(* ===== verification/Hash.v ===== *)
(** * Hash: the generic hash table (wireless/shared/mtlkhash.h)

    A table of [nof_buckets] kernel lists of entries; an entry is embedded in
    its owner and carries its key and the index of its bucket.  Entries are
    addresses; the fields written inside them are finite maps.  A kernel list
    is the list of its entries in order ([list_add_tail] appends, [list_del]
    takes out and poisons the entry's pointers).  The table is generic in the
    key, its hash function and its comparison, as the macros are. *)
From S2P Require Import Prelude.

(** What an entry's [next] pointer is: the head of a bucket's list, another
    entry, or the poison [list_del] leaves. *)
Inductive lptr := LHead (i : nat) | LEntry (e : Z) | LPoison.

#[export] Instance lptr_eq_dec : EqDecision lptr.
Proof. solve_decision. Defined.

Record mtlk_hash_t {K : Type} := Hash {
  nof_buckets : Z;
  lists : list (list Z);
  key : gmap Z K;
  hash_idx : gmap Z Z;
}.
Arguments mtlk_hash_t : clear implicits.

(** The cursor of an enumeration: [data1] is the entry to come, [data2] its bucket. *)
Record mtlk_hash_enum_t := HEnum { data1 : lptr; data2 : nat }.

(** [EnumFault]: the cursor is not an entry, and is dereferenced. *)
Inductive enum_out := EnumEntry (e : Z) (en : mtlk_hash_enum_t) | EnumEnd | EnumFault.

Section Hash.
Context {K : Type} `{EqDecision K, Inhabited K} (hash_f : K -> Z -> Z).
Implicit Types h : mtlk_hash_t K.

(** [alloc]: the array of lists could be allocated. *)
Definition mtlk_hash_init (nof : Z) (alloc : bool) h : Z * mtlk_hash_t K :=
  if alloc then (MTLK_ERR_OK, Hash K nof (replicate (Z.to_nat nof) []) (key h) (hash_idx h))
  else (MTLK_ERR_NO_MEM, h).

Definition bucket h (i : Z) : list Z := lists h !!! Z.to_nat i.

Definition __mtlk_hash_insert (k : K) (e : Z) h : mtlk_hash_t K :=
  let i := hash_f k (nof_buckets h) in
  Hash K (nof_buckets h) (alter (fun l => l ++ [e]) (Z.to_nat i) (lists h)) (<[e := k]> (key h)) (<[e := i]> (hash_idx h)).

Definition __mtlk_hash_remove (e : Z) h : mtlk_hash_t K :=
  Hash K (nof_buckets h) (alter (filter (fun x => x <> e)) (Z.to_nat (hash_idx h !!! e)) (lists h)) (key h) (hash_idx h).

(** The loop of [mtlk_hash_find_##name] over one list. *)
Fixpoint find_in (k : K) (l : list Z) h : option Z :=
  match l with
  | [] => None
  | e :: l => if decide (k = key h !!! e) then Some e else find_in k l h
  end.
Definition mtlk_hash_find (k : K) h : option Z := find_in k (bucket h (hash_f k (nof_buckets h))) h.

Definition mtlk_hash_insert (k : K) (e : Z) h : option Z * mtlk_hash_t K :=
  match mtlk_hash_find k h with
  | None => (None, __mtlk_hash_insert k e h)
  | Some prev => (Some prev, h)
  end.

Definition mtlk_hash_insert_replace (k : K) (e : Z) h : option Z * mtlk_hash_t K :=
  let prev := mtlk_hash_find k h in
  let h := match prev with Some p => __mtlk_hash_remove p h | None => h end in
  (prev, __mtlk_hash_insert k e h).

(** [list_del] on an entry outside its list dereferences poison: [None]. *)
Definition mtlk_hash_remove (e : Z) h : option (mtlk_hash_t K) :=
  if decide (e ∈ bucket h (hash_idx h !!! e)) then Some (__mtlk_hash_remove e h) else None.

(** ** Enumeration *)

Definition first_of (i : nat) (l : list Z) : lptr := match l with [] => LHead i | e :: _ => LEntry e end.

(** The successor of [e] in the list of bucket [i], when [e] is linked there. *)
Fixpoint succ_in (i : nat) (e : Z) (l : list Z) : option lptr :=
  match l with
  | [] => None
  | x :: l => if decide (x = e) then Some (first_of i l) else succ_in i e l
  end.
Fixpoint succ_from (i : nat) (e : Z) (ls : list (list Z)) : lptr :=
  match ls with
  | [] => LPoison
  | l :: ls => match succ_in i e l with Some p => p | None => succ_from (S i) e ls end
  end.
(** [mtlk_dlist_next] of a head and of an entry. *)
Definition head_next h (i : nat) : lptr := first_of i (lists h !!! i).
Definition entry_next h (e : Z) : lptr := succ_from 0 e (lists h).

(** "If current list done and not a last => find next not empty list". *)
Fixpoint skip_empty (fuel : nat) h (curr : lptr) (idx : nat) : lptr * nat :=
  match fuel with
  | O => (curr, idx)
  | S fuel =>
      if bool_decide (curr = LHead idx) && (Z.of_nat idx <? nof_buckets h - 1)
      then skip_empty fuel h (head_next h (S idx)) (S idx)
      else (curr, idx)
  end.

Definition mtlk_hash_enum_next h (en : mtlk_hash_enum_t) : enum_out :=
  let '(curr, idx) := skip_empty (Z.to_nat (nof_buckets h)) h (data1 en) (data2 en) in
  if decide (curr = LHead idx) then EnumEnd
  else match curr with
       | LEntry e => EnumEntry e (HEnum (entry_next h e) idx)
       | _ => EnumFault
       end.

Definition mtlk_hash_enum_first h : enum_out := mtlk_hash_enum_next h (HEnum (head_next h 0) 0).

(** The loop every user of the enumeration writes: first, then the body and
    next, until NULL.  The entries visited and the table it ends with; [None]
    when a poisoned cursor is dereferenced. *)
Fixpoint enum_loop (fuel : nat) (body : Z -> mtlk_hash_t K -> mtlk_hash_t K) (r : enum_out) h
  : option (list Z * mtlk_hash_t K) :=
  match r, fuel with
  | EnumEnd, _ => Some ([], h)
  | EnumEntry e en, S fuel =>
      let h := body e h in
      match enum_loop fuel body (mtlk_hash_enum_next h en) h with
      | Some (l, h') => Some (e :: l, h')
      | None => None
      end
  | _, _ => None
  end.
Definition enumerate (fuel : nat) (body : Z -> mtlk_hash_t K -> mtlk_hash_t K) h :=
  enum_loop fuel body (mtlk_hash_enum_first h) h.

(** ** The invariant *)

(** The linked entries in the order of an enumeration. *)
Definition entries h : list Z := concat (lists h).

Record hash_ok h : Prop := {
  ho_pos : 0 < nof_buckets h;
  ho_len : length (lists h) = Z.to_nat (nof_buckets h);
  ho_nodup : NoDup (entries h);
  ho_place i l e : lists h !! i = Some l -> e ∈ l ->
    hash_idx h !!! e = Z.of_nat i /\ hash_f (key h !!! e) (nof_buckets h) = Z.of_nat i;
  ho_keys e e' : e ∈ entries h -> e' ∈ entries h -> key h !!! e = key h !!! e' -> e = e';
}.
End Hash.

(** ** The instance for MAC addresses (wireless/shared/mtlkhash_ieee_addr.c) *)

Definition IEEE_ADDR : Type := list Z.
Definition _mtlk_hash_ieee_addr_hashval (k : IEEE_ADDR) (nof_buckets : Z) : Z :=
  Z.land (k !!! 5%nat) (nof_buckets - 1).
(** The instance of the ability manager (wireless/driver/shared/mtlk_ab_manager.c). *)
Definition _MTLK_ABMGR_HASH_NOF_BUCKETS : Z := 32.
Definition _MTLK_ABMGR_HASH_PRIME_FACTOR : Z := 31.
Definition _mtlk_hash_abmgr_hashval (k nof_buckets : Z) : Z := u32 (k * _MTLK_ABMGR_HASH_PRIME_FACTOR) `mod` nof_buckets.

## PROBLEM DETAILS:
Repeat the listing above exactly, line for line.

## SOLUTION TO THIS EXERCISE:
(* ===== verification/Hash.v ===== *)
(** * Hash: the generic hash table (wireless/shared/mtlkhash.h)

    A table of [nof_buckets] kernel lists of entries; an entry is embedded in
    its owner and carries its key and the index of its bucket.  Entries are
    addresses; the fields written inside them are finite maps.  A kernel list
    is the list of its entries in order ([list_add_tail] appends, [list_del]
    takes out and poisons the entry's pointers).  The table is generic in the
    key, its hash function and its comparison, as the macros are. *)
From S2P Require Import Prelude.

(** What an entry's [next] pointer is: the head of a bucket's list, another
    entry, or the poison [list_del] leaves. *)
Inductive lptr := LHead (i : nat) | LEntry (e : Z) | LPoison.

#[export] Instance lptr_eq_dec : EqDecision lptr.
Proof. solve_decision. Defined.

Record mtlk_hash_t {K : Type} := Hash {
  nof_buckets : Z;
  lists : list (list Z);
  key : gmap Z K;
  hash_idx : gmap Z Z;
}.
Arguments mtlk_hash_t : clear implicits.

(** The cursor of an enumeration: [data1] is the entry to come, [data2] its bucket. *)
Record mtlk_hash_enum_t := HEnum { data1 : lptr; data2 : nat }.

(** [EnumFault]: the cursor is not an entry, and is dereferenced. *)
Inductive enum_out := EnumEntry (e : Z) (en : mtlk_hash_enum_t) | EnumEnd | EnumFault.

Section Hash.
Context {K : Type} `{EqDecision K, Inhabited K} (hash_f : K -> Z -> Z).
Implicit Types h : mtlk_hash_t K.

(** [alloc]: the array of lists could be allocated. *)
Definition mtlk_hash_init (nof : Z) (alloc : bool) h : Z * mtlk_hash_t K :=
  if alloc then (MTLK_ERR_OK, Hash K nof (replicate (Z.to_nat nof) []) (key h) (hash_idx h))
  else (MTLK_ERR_NO_MEM, h).

Definition bucket h (i : Z) : list Z := lists h !!! Z.to_nat i.

Definition __mtlk_hash_insert (k : K) (e : Z) h : mtlk_hash_t K :=
  let i := hash_f k (nof_buckets h) in
  Hash K (nof_buckets h) (alter (fun l => l ++ [e]) (Z.to_nat i) (lists h)) (<[e := k]> (key h)) (<[e := i]> (hash_idx h)).

Definition __mtlk_hash_remove (e : Z) h : mtlk_hash_t K :=
  Hash K (nof_buckets h) (alter (filter (fun x => x <> e)) (Z.to_nat (hash_idx h !!! e)) (lists h)) (key h) (hash_idx h).

(** The loop of [mtlk_hash_find_##name] over one list. *)
Fixpoint find_in (k : K) (l : list Z) h : option Z :=
  match l with
  | [] => None
  | e :: l => if decide (k = key h !!! e) then Some e else find_in k l h
  end.
Definition mtlk_hash_find (k : K) h : option Z := find_in k (bucket h (hash_f k (nof_buckets h))) h.

Definition mtlk_hash_insert (k : K) (e : Z) h : option Z * mtlk_hash_t K :=
  match mtlk_hash_find k h with
  | None => (None, __mtlk_hash_insert k e h)
  | Some prev => (Some prev, h)
  end.

Definition mtlk_hash_insert_replace (k : K) (e : Z) h : option Z * mtlk_hash_t K :=
  let prev := mtlk_hash_find k h in
  let h := match prev with Some p => __mtlk_hash_remove p h | None => h end in
  (prev, __mtlk_hash_insert k e h).

(** [list_del] on an entry outside its list dereferences poison: [None]. *)
Definition mtlk_hash_remove (e : Z) h : option (mtlk_hash_t K) :=
  if decide (e ∈ bucket h (hash_idx h !!! e)) then Some (__mtlk_hash_remove e h) else None.

(** ** Enumeration *)

Definition first_of (i : nat) (l : list Z) : lptr := match l with [] => LHead i | e :: _ => LEntry e end.

(** The successor of [e] in the list of bucket [i], when [e] is linked there. *)
Fixpoint succ_in (i : nat) (e : Z) (l : list Z) : option lptr :=
  match l with
  | [] => None
  | x :: l => if decide (x = e) then Some (first_of i l) else succ_in i e l
  end.
Fixpoint succ_from (i : nat) (e : Z) (ls : list (list Z)) : lptr :=
  match ls with
  | [] => LPoison
  | l :: ls => match succ_in i e l with Some p => p | None => succ_from (S i) e ls end
  end.
(** [mtlk_dlist_next] of a head and of an entry. *)
Definition head_next h (i : nat) : lptr := first_of i (lists h !!! i).
Definition entry_next h (e : Z) : lptr := succ_from 0 e (lists h).

(** "If current list done and not a last => find next not empty list". *)
Fixpoint skip_empty (fuel : nat) h (curr : lptr) (idx : nat) : lptr * nat :=
  match fuel with
  | O => (curr, idx)
  | S fuel =>
      if bool_decide (curr = LHead idx) && (Z.of_nat idx <? nof_buckets h - 1)
      then skip_empty fuel h (head_next h (S idx)) (S idx)
      else (curr, idx)
  end.

Definition mtlk_hash_enum_next h (en : mtlk_hash_enum_t) : enum_out :=
  let '(curr, idx) := skip_empty (Z.to_nat (nof_buckets h)) h (data1 en) (data2 en) in
  if decide (curr = LHead idx) then EnumEnd
  else match curr with
       | LEntry e => EnumEntry e (HEnum (entry_next h e) idx)
       | _ => EnumFault
       end.

Definition mtlk_hash_enum_first h : enum_out := mtlk_hash_enum_next h (HEnum (head_next h 0) 0).

(** The loop every user of the enumeration writes: first, then the body and
    next, until NULL.  The entries visited and the table it ends with; [None]
    when a poisoned cursor is dereferenced. *)
Fixpoint enum_loop (fuel : nat) (body : Z -> mtlk_hash_t K -> mtlk_hash_t K) (r : enum_out) h
  : option (list Z * mtlk_hash_t K) :=
  match r, fuel with
  | EnumEnd, _ => Some ([], h)
  | EnumEntry e en, S fuel =>
      let h := body e h in
      match enum_loop fuel body (mtlk_hash_enum_next h en) h with
      | Some (l, h') => Some (e :: l, h')
      | None => None
      end
  | _, _ => None
  end.
Definition enumerate (fuel : nat) (body : Z -> mtlk_hash_t K -> mtlk_hash_t K) h :=
  enum_loop fuel body (mtlk_hash_enum_first h) h.

(** ** The invariant *)

(** The linked entries in the order of an enumeration. *)
Definition entries h : list Z := concat (lists h).

Record hash_ok h : Prop := {
  ho_pos : 0 < nof_buckets h;
  ho_len : length (lists h) = Z.to_nat (nof_buckets h);
  ho_nodup : NoDup (entries h);
  ho_place i l e : lists h !! i = Some l -> e ∈ l ->
    hash_idx h !!! e = Z.of_nat i /\ hash_f (key h !!! e) (nof_buckets h) = Z.of_nat i;
  ho_keys e e' : e ∈ entries h -> e' ∈ entries h -> key h !!! e = key h !!! e' -> e = e';
}.
End Hash.

(** ** The instance for MAC addresses (wireless/shared/mtlkhash_ieee_addr.c) *)

Definition IEEE_ADDR : Type := list Z.
Definition _mtlk_hash_ieee_addr_hashval (k : IEEE_ADDR) (nof_buckets : Z) : Z :=
  Z.land (k !!! 5%nat) (nof_buckets - 1).
(** The instance of the ability manager (wireless/driver/shared/mtlk_ab_manager.c). *)
Definition _MTLK_ABMGR_HASH_NOF_BUCKETS : Z := 32.
Definition _MTLK_ABMGR_HASH_PRIME_FACTOR : Z := 31.
Definition _mtlk_hash_abmgr_hashval (k nof_buckets : Z) : Z := u32 (k * _MTLK_ABMGR_HASH_PRIME_FACTOR) `mod` nof_buckets.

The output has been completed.